FAMILY . CULTURE . ROOTS
 

Jinan Incident (May 3rd Incident)

The Jinan Incident or May 3rd Incident, or Tsinan Incident, was an armed conflict between the Japanese Army allied with Northern Chinese warlords against the Kuomintang's southern army in Jinan, the capital of Shandong in 1928 during the Kuomintang's Northern Expedition.

During the Northern Expedition, troops of the Chinese National Revolutionary Army attacked several foreign consulates in a fervor of anti-imperialism in what became known as the Nanjing Incident of March 1927. Chiang Kai-shek sought to avoid such repetition. In November 1927 he met with Tanaka Giichi, who had become Japan's premier on the fall of Wakatsuki Reijiro's government in April of that year. (Tanaka also held the portfolio of Foreign Minister.)

Tanaka had won the election in Japan, in part, on the strength of promises to take more active and aggressive measures than his predecessor toward protection of Japanese lives, property, and economic interests in China. Chiang had only a tenuous hold on power in China and relied in large measure on the promise to end foreign domination and re-unify the country to buttress his legitimacy.

Tanaka and Chiang were both anxious to keep their troops away from Jinan, where the risks of a clash were high, but were unable to. With no guarantee that Chinese National Revolutionary Army would bypass Jinan, a combination of prior political commitments and Imperial Japanese Army insistence forced Tanaka to reinforce Japanese forces in the Shandong leased territory. Between May and September 1927, some 4000 troops were deployed to Tsingdao and Jinan in what was known in Japan as the First Shandong Expedition.

Both the northern warlord coalition government in Beijing (Peking) and the Kuomintang government in Nanjing (Nanking) protested vigorously that this was a violation of China's sovereignty, and the Japanese forces were withdrawn when Chiang temporarily halted his northern advance.

When the Northern Expedition resumed on 27 April 1928, when, contrary to his standing orders from Tokyo, the Japanese commander General Fukuda Hikosuke, moved troops from Tianjin into Jinan and Qingtao along the Jiaoji Railway. This was known in Japanese as the Second Shandong Expedition.

Northern Chinese troops withdrew from the city on 30 April 1928 and Kuomintang troops, also acting contrary to Chiang Kai-shek’s orders, moved in. Matters remained tense as the Japanese took up positions at the Japanese consulate and various Japanese-controlled businesses and schools, but reasonably quiet and amicable until a minor clash occurred near the home of a Japanese family on 3 May 1928 resulting the deaths of 12 Japanese. (There is no clear evidence as to how it started.) With both sides lacking good communications and control systems, fighting quickly spread among elements in contact throughout the city.

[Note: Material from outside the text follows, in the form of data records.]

(** The same scan as a relation between a text and its tokens, for
    induction on how the scan proceeds. *)
Inductive scans (r : regex) : text -> list token -> Prop :=
  | scans_nil : scans r [] []
  | scans_gap c s ts :
      match_here r (c :: s) = None \/ match_here r (c :: s) = Some O ->
      scans r s ts ->
      scans r (c :: s) (Gap c :: ts)
  | scans_hit m rest ts :
      m <> [] ->
      match_here r (m ++ rest) = Some (List.length m) ->
      scans r rest ts ->
      scans r (m ++ rest) (Hit m :: ts).

End Re.

(** ** The monochrome document *)

Module Svg.
Import Re.

(** The pattern of line 71: the characters [<path], one or more characters
    other than [>], then [/>]. *)
Definition path_open : text := lit "<path".
Definition path_close : text := lit "/>".

Definition path_re : regex :=
  map Chr path_open ++ [NotPlus (chr ">")] ++ map Chr path_close.

(** The pattern of line 81: [fill=], a double quote, any number of
    characters other than a double quote, and a double quote. *)
Definition fill_open : text := qlit "fill='".

Definition fill_re : regex :=
  map Chr fill_open ++ [NotStar dquote] ++ [Chr dquote].

(** The replacement of line 81: the fill attribute with value
    [currentColor] in double quotes. *)
Definition placeholder_fill : text := qlit "fill='currentColor'".

(** Line 71. *)
Definition paths (content : text) : list text := findall path_re content.

(** The condition of the comprehension on line 75. *)
Definition not_mentions_white (p : text) : bool :=
  negb (contains (lit "#fff") p) && negb (contains (lit "#FFF") p).

(** Line 81. *)
Definition rewrite_fill (path : text) : text :=
  sub fill_re placeholder_fill path.

(** Line 78. *)
Definition svg_open : text :=
  qlit "<svg xmlns='http://www.w3.org/2000/svg' viewBox='0 0 1206 1206' width='24' height='24' fill='currentColor'>"
  ++ [newline].

(** Line 84. *)
Definition svg_close : text := lit "</svg>".

(** Lines 78-84: the document built around the retained elements. *)
Definition svg_content (black_paths : list text) : text :=
  fold_left (fun svg_content path => svg_content ++ (rewrite_fill path ++ [newline]))
            black_paths svg_open
  ++ svg_close.

Section Lowering.

(** The interpreter's Unicode tables, see [Re.lower]. *)
Variable unicode_lower : text -> nat -> char -> list char.

(** The condition of the comprehension on line 72. *)
Definition mentions_black (p : text) : bool :=
  contains (lit "#000") p || contains (lit "black") (lower unicode_lower p).

(** Lines 71-75: the retained elements. *)
Definition black_paths (content : text) : list text :=
  let paths := paths content in
  let black_paths := List.filter mentions_black paths in
  match black_paths with
  | [] => List.filter not_mentions_white paths
  | _ :: _ => black_paths
  end.

(** Lines 71-84 as one function of the text read back. *)
Definition monochrome_document (content : text) : text :=
  svg_content (black_paths content).

End Lowering.

End Svg.

(** ** The script *)

Module Script.
Import Bitmap Re Svg.

(** The keyword arguments of [vtracer.convert_image_to_svg_py].  The two
    colour-only parameters are absent from the binary call. *)
Record config : Type := Config {
  colormode : string;
  hierarchical : string;
  mode : string;
  filter_speckle : Z;
  color_precision : option Z;
  layer_difference : option Z;
  corner_threshold : Z;
  length_threshold : Q;
  max_iterations : Z;
  splice_threshold : Z;
  path_precision : Z
}.

(** Lines 17-27. *)
Definition color_config : config :=
  Config "color" "stacked" "spline" 4 (Some 6) (Some 16) 60 (4 # 1) 10 45 3.

(** Lines 56-64. *)
Definition binary_config : config :=
  Config "binary" "stacked" "spline" 4 None None 60 (4 # 1) 10 45 3.

(** The exceptions that can end a run; the script catches none.  The
    model itself raises [FileNotFoundError] for a path that holds nothing,
    [TypeError] where [putdata] refuses its argument, and [VectorizerError]
    where the vectorizer cannot read its input or write its output.  Every
    other exception comes from outside (PIL, the text codec, the
    vectorizer, the operating system) and is whatever that part raises;
    [LibraryError] names such an exception by its class. *)
Inductive exn : Type :=
  | FileNotFoundError (path : string)
  | TypeError
  | VectorizerError (path : string)
  | LibraryError (name : string).

(** The two ways the script opens a path. *)
Inductive access : Type := Reading | Writing.

(** The fixed temporary files of lines 50, 54, 55 and 68. *)
Definition tmp_png : string := "/tmp/icon_silhouette.png".
Definition tmp_svg : string := "/tmp/silhouette.svg".

(** [os.path.join(a, b)] for a relative [b]. *)
Definition os_path_join (a b : string) : string :=
  match a with
  | EmptyString => b
  | _ =>
      if String.eqb (String.substring (String.length a - 1) 1 a) "/"
      then a +:+ b
      else a +:+ "/" +:+ b
  end.

(** The three paths of lines 98-100. *)
Definition input_path (project_dir : string) : string :=
  os_path_join project_dir "icon.png".
Definition color_path (project_dir : string) : string :=
  os_path_join project_dir "icon.svg".
Definition mono_path (project_dir : string) : string :=
  os_path_join project_dir "activitybar-icon.svg".

Section Run.

(** The external parts.  A file holds [bytes].

    - [os_error]: what the operating system raises when a path is opened
      for reading or for writing (a missing directory, a permission, a
      directory in place of a file), if anything.  The script creates no
      directory and changes no permission, so this does not change while
      it runs.
    - [print_error]: what [print] raises for a line, if anything (a
      character of a path that the encoding of standard output lacks).
    - [decode_image]: [Image.open(...).convert('RGBA')] on the bytes of a
      file, the image or the exception PIL raises.
    - [encode_image]: the bytes [save] writes for an image.
    - [decode_text], [encode_text]: the text [read] returns for the bytes
      of a file opened in text mode, or the exception of the codec, and
      the bytes [write] produces for a text.
    - [vtracer]: the bytes the vectorizer writes for its parameters and the
      bytes of its input file, or the exception it raises.
    - [unicode_lower]: the Unicode tables of [str.lower]. *)
Context {bytes : Type}.
Variable os_error : access -> string -> option exn.
Variable print_error : string -> option exn.
Variable decode_image : bytes -> image + exn.
Variable encode_image : image -> bytes.
Variable decode_text : bytes -> text + exn.
Variable encode_text : text -> bytes.
Variable vtracer : config -> bytes -> bytes + exn.
Variable unicode_lower : text -> nat -> char -> list char.

(** What a run acts on: the files by path, and the lines printed. *)
Record world : Type := World {
  files : gmap string bytes;
  stdout : list string
}.

(** A statement either completes with a value or raises; the files written
    before an exception stay written. *)
Inductive result (A : Type) : Type :=
  | Ok (a : A) (w : world)
  | Raise (e : exn) (w : world).
Arguments Ok {A} a w.
Arguments Raise {A} e w.

Definition M (A : Type) : Type := world -> result A.

Definition ret {A} (a : A) : M A := fun w => Ok a w.

Definition raise {A} (e : exn) : M A := fun w => Raise e w.

Definition bind {A B} (c : M A) (k : A -> M B) : M B :=
  fun w => match c w with
           | Ok a w' => k a w'
           | Raise e w' => Raise e w'
           end.

Notation "x <- c ;; k" := (bind c (fun x => k))
  (at level 62, c at next level, right associativity).
Notation "c ;;; k" := (bind c (fun _ => k))
  (at level 62, right associativity).
(* ===== verification/Varint.v ===== *)
(** * How far [read_uvarint] reads

    Numbers of any length, as groups of seven bits: [read_uvarint] group by group,
    to the ninth, the tenth and the eleventh byte. *)

From S2P Require Import Prelude RustStd Errors Scalars Encoder ReadEx.
Local Open Scope Z_scope.

(** The bytes of a number: a group of seven bits in each, the lowest first, with
    the top bit set in all but the last. *)
Definition groups_bytes (cs : list Z) (b : Z) : bytes :=
  ((fun c => Z_to_byte (128 + c)) <$> cs) ++ [Z_to_byte b].

Definition groups_value (cs : list Z) (b : Z) : Z := foldr (fun c v => c + 128 * v) b cs.

Definition group (c : Z) : Prop := 0 <= c < 128.

Lemma groups_value_bound cs b :
  Forall group cs -> 0 <= b -> 0 <= groups_value cs b < (b + 1) * 2 ^ (7 * Z.of_nat (length cs)).
Proof.
  intros Hc Hb. induction Hc as [|c cs Hc _ IH]; [cbn; lia|].
  cbn [groups_value foldr length]. fold (groups_value cs b). unfold group in Hc.
  replace (7 * Z.of_nat (S (length cs))) with (7 + 7 * Z.of_nat (length cs)) by lia.
  rewrite Z.pow_add_r by lia. change (2 ^ 7) with 128. lia.
Qed.

Lemma groups_value_last cs b :
  groups_value cs b = groups_value cs 0 + b * 2 ^ (7 * Z.of_nat (length cs)).
Proof.
  induction cs as [|c cs IH]; [cbn; lia|]. cbn [groups_value foldr length].
  fold (groups_value cs b). fold (groups_value cs 0). rewrite IH.
  replace (7 * Z.of_nat (S (length cs))) with (7 + 7 * Z.of_nat (length cs)) by lia.
  rewrite Z.pow_add_r by lia. change (2 ^ 7) with 128. lia.
Qed.

Section Uvarint.
Context {P : Profile}.

Lemma read_group z r : 0 <= z < 256 -> read_scalar (R:=bytes) u8 (Z_to_byte z :: r) = Ok (z, r).
Proof.
  intros Hz. apply (parses_cursor (read_scalar u8) [Z_to_byte z]).
  apply (parses_scalar u8 z). by apply in_u_spec.
Qed.

Lemma land_group c : group c -> Z.land (128 + c) 127 = c.
Proof. intros Hc. rewrite <- (Z.mod_small c 128) at 1 by done. rewrite land_127. by apply Z.mod_small. Qed.

(** A group that more follow. *)
Lemma read_more x s i c (r : bytes) t :
  group c -> 0 <= s -> s + 7 < 2 ^ 32 -> 0 <= i < 2 ^ 32 -> shl_u (E:=Error) 64 c s = Ok t ->
  read_uvarint_step (x, s, i, Z_to_byte (128 + c) :: r) = Ok (inl (Z.lor x t, s + 7, i + 1, r)).
Proof.
  intros Hc Hs Hs' Hi Ht. unfold group in Hc. unfold read_uvarint_step.
  rewrite read_group by lia. cbn [mbind outcome_bind]. destruct (Z.ltb_spec (128 + c) 128); [lia|].
  rewrite land_group, Ht by done. cbn [mbind outcome_bind].
  rewrite !arith_u_ok by (apply in_u_spec; lia). done.
Qed.

(** Nine groups fit. *)
Lemma read_groups cs x i k r :
  Forall group cs -> 0 <= i -> i + Z.of_nat (length cs) <= 9 -> 0 <= x < 2 ^ (7 * i) ->
  loop_nat read_uvarint_step (length cs + k)
    (x, 7 * i, i, ((fun c => Z_to_byte (128 + c)) <$> cs) ++ r) =
  loop_nat read_uvarint_step k
    (x + groups_value cs 0 * 2 ^ (7 * i), 7 * (i + Z.of_nat (length cs)), i + Z.of_nat (length cs), r).
Proof.
  intros Hc. revert x i. induction Hc as [|c cs Hc _ IH]; intros x i Hi Hl Hx.
  { cbn. by rewrite !Z.add_0_r. }
  cbn [length] in *. change (S (length cs) + k)%nat with (S (length cs + k)).
  rewrite fmap_cons. cbn [app loop_nat]. unfold group in Hc.
  assert (2 ^ (7 * (i + 1)) = 128 * 2 ^ (7 * i)) as Hpow.
  { replace (7 * (i + 1)) with (7 + 7 * i) by lia. by rewrite Z.pow_add_r by lia. }
  pose proof (Z.pow_le_mono_r 2 (7 * (i + 1)) 63 ltac:(lia) ltac:(lia)) as Hm.
  destruct (shl_u_group x c (7 * i)) as (t & Ht & Hlor); [lia..|nia|].
  rewrite (read_more x (7 * i) i c _ t), Hlor by (done || lia).
  replace (7 * i + 7) with (7 * (i + 1)) by lia. rewrite IH by (lia || nia).
  cbn [groups_value foldr]. fold (groups_value cs 0). rewrite Hpow.
  replace (i + 1 + Z.of_nat (length cs)) with (i + Z.of_nat (S (length cs))) by lia.
  do 4 f_equal. lia.
Qed.

(** The last group of at most ten. *)
Lemma read_last x i b r :
  0 <= i <= 9 -> 0 <= x < 2 ^ (7 * i) -> group b ->
  read_uvarint_step (x, 7 * i, i, Z_to_byte b :: r) =
  if (i =? 9) && (1 <? b) then Err (Error.Driver DriverError.Overflow)
  else Ok (inr (x + b * 2 ^ (7 * i), r)).
Proof.
  intros Hi Hx Hb. unfold group in Hb. unfold read_uvarint_step.
  rewrite read_group by lia. cbn [mbind outcome_bind]. destruct (Z.ltb_spec b 128); [|lia].
  destruct ((i =? 9) && (1 <? b)) eqn:Ho; [done|].
  destruct (shl_u_group x b (7 * i)) as (t & -> & Ht); [lia..| |cbn; by rewrite Ht].
  destruct (Z.eqb_spec i 9) as [->|].
  - destruct (Z.ltb_spec 1 b); [done|]. change (7 * 9) with 63 in *. lia.
  - pose proof (Z.pow_le_mono_r 2 (7 * (i + 1)) 63 ltac:(lia) ltac:(lia)) as Hm.
    replace (7 * (i + 1)) with (7 + 7 * i) in Hm by lia. rewrite Z.pow_add_r in Hm by lia.
    change (2 ^ 7) with 128 in Hm. nia.
Qed.

(** The tenth group loses all but its lowest bit. *)
Lemma shl_tenth x c :
  0 <= x < 2 ^ 63 -> group c ->
  exists t, shl_u (E:=Error) 64 c 63 = Ok t /\ Z.lor x t = (x + c * 2 ^ 63) mod 2 ^ 64.
Proof.
  intros Hx Hc. unfold group in Hc. destruct (shl_u_group x (c mod 2) 63) as (t & Ht & Hl).
  - lia.
  - lia.
  - pose proof (Z.mod_pos_bound c 2). lia.
  - pose proof (Z.mod_pos_bound c 2). lia.
  - exists t. split.
    + rewrite <- Ht. unfold shl_u. cbn [Z.ltb Z.compare Pos.compare Pos.compare_cont].
      unfold wrapu. rewrite !Z.shiftl_mul_pow2 by lia. f_equal.
      rewrite (Z.div_mod c 2) at 1 by lia.
      replace ((2 * (c / 2) + c mod 2) * 2 ^ 63) with (c mod 2 * 2 ^ 63 + c / 2 * 2 ^ 64) by lia.
      apply Z.mod_add. lia.
    + rewrite Hl. rewrite (Z.div_mod c 2) at 2 by lia.
      replace (x + (2 * (c / 2) + c mod 2) * 2 ^ 63) with (x + c mod 2 * 2 ^ 63 + c / 2 * 2 ^ 64) by lia.
      rewrite Z.mod_add by lia. symmetry. apply Z.mod_small.
      pose proof (Z.mod_pos_bound c 2). lia.
Qed.

(** Where ten groups that more follow lead to. *)
Lemma read_ten cs k r :
  Forall group cs -> length cs = 10%nat ->
  loop_nat read_uvarint_step (10 + k)
    (0, 0, 0, ((fun c => Z_to_byte (128 + c)) <$> cs) ++ r) =
  loop_nat read_uvarint_step k (groups_value cs 0 mod 2 ^ 64, 70, 10, r).
Proof.
  intros Hc Hl. destruct (exists_last (l:=cs)) as (cs' & c & ->); [by intros ->|].
  apply Forall_app in Hc as [Hc [Hc9 _]%Forall_cons]. rewrite length_app in Hl. cbn in Hl.
  assert (length cs' = 9%nat) as Hl' by lia.
  rewrite fmap_app, <- app_assoc. replace (10 + k)%nat with (length cs' + S k)%nat by lia.
  pose proof (read_groups cs' 0 0 (S k)) as Hg. cbn [Z.mul Z.add] in Hg. rewrite Hg by (done || lia).
  rewrite Z.pow_0_r, Z.mul_1_r, Hl'. clear Hg.
  pose proof (groups_value_bound cs' 0 Hc ltac:(lia)) as Hb. rewrite Hl' in Hb.
  change (7 * Z.of_nat 9) with 63 in *.
  destruct (shl_tenth (groups_value cs' 0) c) as (t & Ht & Hlor); [lia|done|].
  cbn [loop_nat app fmap list_fmap].
  change (7 * (0 + Z.of_nat 9)) with 63. change (0 + Z.of_nat 9) with 9. rewrite Z.add_0_l.
  rewrite (read_more _ 63 9 c _ t), Hlor by (done || lia).
  change (63 + 7) with 70. change (9 + 1) with 10. do 4 f_equal.
  unfold groups_value at 2. rewrite foldr_app. cbn [foldr]. fold (groups_value cs' (c + 128 * 0)).
  rewrite (groups_value_last cs' (c + 128 * 0)), Hl'.
  change (7 * Z.of_nat 9) with 63. do 2 f_equal. lia.
Qed.

(** The eleventh group: its shift by 70 bits is one by six, or a panic. *)
Lemma shl_eleventh c :
  group c -> shl_u (E:=Error) 64 c 70 = if overflow_checks then Panic else Ok (64 * c).
Proof.
  intros Hc. unfold group in Hc. unfold shl_u. change (70 <? 64) with false. cbn iota.
  destruct overflow_checks; [done|]. change (70 mod 64) with 6.
  rewrite wrapu_small; rewrite Z.shiftl_mul_pow2 by lia; [f_equal; lia|]. apply in_u_spec. lia.
Qed.

Lemma read_eleventh x b r :
  group b ->
  read_uvarint_step (x, 70, 10, Z_to_byte b :: r) =
  if overflow_checks then Panic else Ok (inr (Z.lor x (64 * b), r)).
Proof.
  intros Hb. pose proof (shl_eleventh b Hb) as Hs. unfold group in Hb.
  unfold read_uvarint_step. rewrite read_group by lia. cbn [mbind outcome_bind].
  destruct (Z.ltb_spec b 128); [|lia]. change (10 =? 9) with false. cbn [andb]. rewrite Hs.
  by destruct overflow_checks.
Qed.

Lemma read_eleventh_more x c r :
  group c -> overflow_checks = true ->
  read_uvarint_step (x, 70, 10, Z_to_byte (128 + c) :: r) = Panic.
Proof.
  intros Hc Ho. pose proof (shl_eleventh c Hc) as Hs. rewrite Ho in Hs. unfold group in Hc.
  unfold read_uvarint_step. rewrite read_group by lia. cbn [mbind outcome_bind].
  destruct (Z.ltb_spec (128 + c) 128); [lia|]. rewrite land_group, Hs by done. done.
Qed.

(** From the loop to the last byte. *)
Lemma read_short cs b r :
  Forall group cs -> group b -> (length cs <= 9)%nat ->
  read_uvarint (R:=bytes) (((fun c => Z_to_byte (128 + c)) <$> cs) ++ Z_to_byte b :: r) =
  if (Z.of_nat (length cs) =? 9) && (1 <? b) then Err (Error.Driver DriverError.Overflow)
  else Ok (groups_value cs 0 + b * 2 ^ (7 * Z.of_nat (length cs)), r).
Proof.
  intros Hc Hb Hl. pose proof (groups_value_bound cs 0 Hc ltac:(lia)) as Hv.
  pose proof (read_groups cs 0 0 1 (Z_to_byte b :: r)) as Hg. rewrite Z.mul_0_r in Hg.
  specialize (Hg Hc ltac:(lia) ltac:(lia) ltac:(lia)).
  rewrite !Z.add_0_l, Z.pow_0_r, Z.mul_1_r in Hg. cbn [loop_nat] in Hg.
  rewrite read_last in Hg by (done || lia).
  unfold read_uvarint. rewrite (loop_unfold _ _ _ _ _ Hg).
  - by destruct (_ && _).
  - apply loop_fuel_ge. lia.
  - intros s. by destruct (_ && _).
Qed.

(** From the loop to the eleventh byte. *)
Lemma read_long cs out r :
  Forall group cs -> length cs = 10%nat ->
  read_uvarint_step (groups_value cs 0 mod 2 ^ 64, 70, 10, r) = out -> (forall s, out <> Ok (inl s)) ->
  read_uvarint (R:=bytes) (((fun c => Z_to_byte (128 + c)) <$> cs) ++ r) =
  match out with
  | Ok (inl _) => OutOfFuel | Ok (inr a) => Ok a | Err e => Err e | Panic => Panic | OutOfFuel => OutOfFuel
  end.
Proof.
  intros Hc Hl Hs Hn. unfold read_uvarint. apply (loop_unfold _ _ _ (10 + 1)); [|apply loop_fuel_ge; lia|done].
  rewrite read_ten by done. cbn [loop_nat]. rewrite Hs. by destruct out as [[]| | |].
Qed.
End Uvarint.

(* ===== verification/Protocol.v ===== *)
(** * The protocol's messages ([protocols/*.rs], [Progress] of [types/mod.rs])

    What the server reads ([HelloRequest], [QueryClientInfo], [QueryRequest]),
    with the reference encoding a client of a given revision sends, and what it
    writes ([HelloResponse], [ExceptionResponse], [Progress]), with the bytes a
    client of a given revision expects. *)

From S2P Require Import Prelude RustStd Errors Scalars Encoder ReadEx Stable Finite.
Local Open Scope Z_scope.

(** ** Constants *)

Definition DBMS_MIN_REVISION_WITH_CLIENT_INFO : Z := 54032.
Definition DBMS_MIN_REVISION_WITH_SERVER_TIMEZONE : Z := 54058.
Definition DBMS_MIN_REVISION_WITH_QUOTA_KEY_IN_CLIENT_INFO : Z := 54060.
Definition DBMS_MIN_REVISION_WITH_SERVER_DISPLAY_NAME : Z := 54372.
Definition DBMS_MIN_REVISION_WITH_VERSION_PATCH : Z := 54401.
Definition DBMS_MIN_REVISION_WITH_CLIENT_WRITE_INFO : Z := 54420.

Definition CLIENT_HELLO : Z := 0.
Definition CLIENT_QUERY : Z := 1.
Definition CLIENT_DATA : Z := 2.
Definition CLIENT_CANCEL : Z := 3.
Definition CLIENT_PING : Z := 4.
Definition CLIENT_SCALAR : Z := 7.

Definition SERVER_HELLO : Z := 0.
Definition SERVER_DATA : Z := 1.
Definition SERVER_EXCEPTION : Z := 2.
Definition SERVER_PROGRESS : Z := 3.
Definition SERVER_PONG : Z := 4.
Definition SERVER_END_OF_STREAM : Z := 5.

Definition INITIAL_QUERY : Z := 1.

(** The constants that no code uses. *)

Definition DBMS_MIN_REVISION_WITH_TABLES_STATUS : Z := 54226.
Definition DBMS_MIN_REVISION_WITH_TIME_ZONE_PARAMETER_IN_DATETIME_DATA_TYPE : Z := 54337.
Definition DBMS_MIN_REVISION_WITH_SERVER_LOGS : Z := 54406.
Definition DBMS_MIN_REVISION_WITH_CLIENT_SUPPORT_EMBEDDED_DATA : Z := 54415.
Definition DBMS_MIN_REVISION_WITH_CURRENT_AGGREGATION_VARIANT_SELECTION_METHOD : Z := 54431.
Definition DBMS_MIN_REVISION_WITH_COLUMN_DEFAULTS_METADATA : Z := 54410.
Definition DBMS_MIN_REVISION_WITH_LOW_CARDINALITY_TYPE : Z := 54405.
Definition DBMS_MIN_REVISION_WITH_SETTINGS_SERIALIZED_AS_STRINGS : Z := 54429.
Definition DBMS_MIN_REVISION_WITH_OPENTELEMETRY : Z := 54442.
Definition DBMS_MIN_REVISION_WITH_INTERSERVER_SECRET : Z := 54441.
Definition DBMS_MIN_REVISION_WITH_X_FORWARDED_FOR_IN_CLIENT_INFO : Z := 54443.
Definition DBMS_MIN_REVISION_WITH_REFERER_IN_CLIENT_INFO : Z := 54447.

Definition CLIENT_TABLES_STATUS_REQUEST : Z := 5.
Definition CLIENT_KEEP_ALIVE : Z := 6.
Definition CLIENT_INGORED_PART_UUIDS : Z := 8.
Definition SERVER_PROFILE_INFO : Z := 6.
Definition SERVER_TOTALS : Z := 7.
Definition SERVER_EXTREMES : Z := 8.
Definition NO_QUERY : Z := 0.
Definition SECONDARY_QUERY : Z := 2.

The Japanese refused to let go negotiators sent by the Kuomintang government and demanded that Kuomintang Army retreat 20 kilometers away from Jinan city. Fighting ensued for whole day. That night, the Japanese executed the Kuomintang emissary, Cai Gongshi, and 17 others in his team.

Sporadic fighting persisted until Chiang and Fukuda arranged a truce on 5 May 1928, and some sporadic shooting continued as Chiang's forces withdrew over the following two days, leaving a small force to maintain order in the city. Chiang wanted to continue moving against the northern resistance and Japan desired a resolution.

Having received reinforcements and supplies, the Japanese commanders presented a series of demands and deadline on 7 May 1928, and on 11 May 1928 they pushed the Chinese troops from the area.

The Jinan Incident resulted in the third dispatch of Japanese troops (the Third Shandong Expedition in even greater numbers than before. Japanese forces occupied Jinan for more than six months, and were stationed in other towns and cities throughout Shandong province and even in other parts of northern China. Subsequent efforts by Chiang and Tanaka to establish more positive relationships resulted in an agreement whereby Japanese forces withdrew to their garrison in Tsingtao on 28 March 1929. The net result of the three Shandong Expeditions was the loss of many thousands of Chinese civilian and military lives, and a general intensification of anti-Japanese sentiment in northern China.

The Kuomintang government later decreed that May 3rd be designated a "National Humiliation Memorial Day," although officially Chiang Kai-shek blamed the Jinan Incident on the actions of the commander-in-chief of the Kuomintang 3rd group army, Heh Yaozu.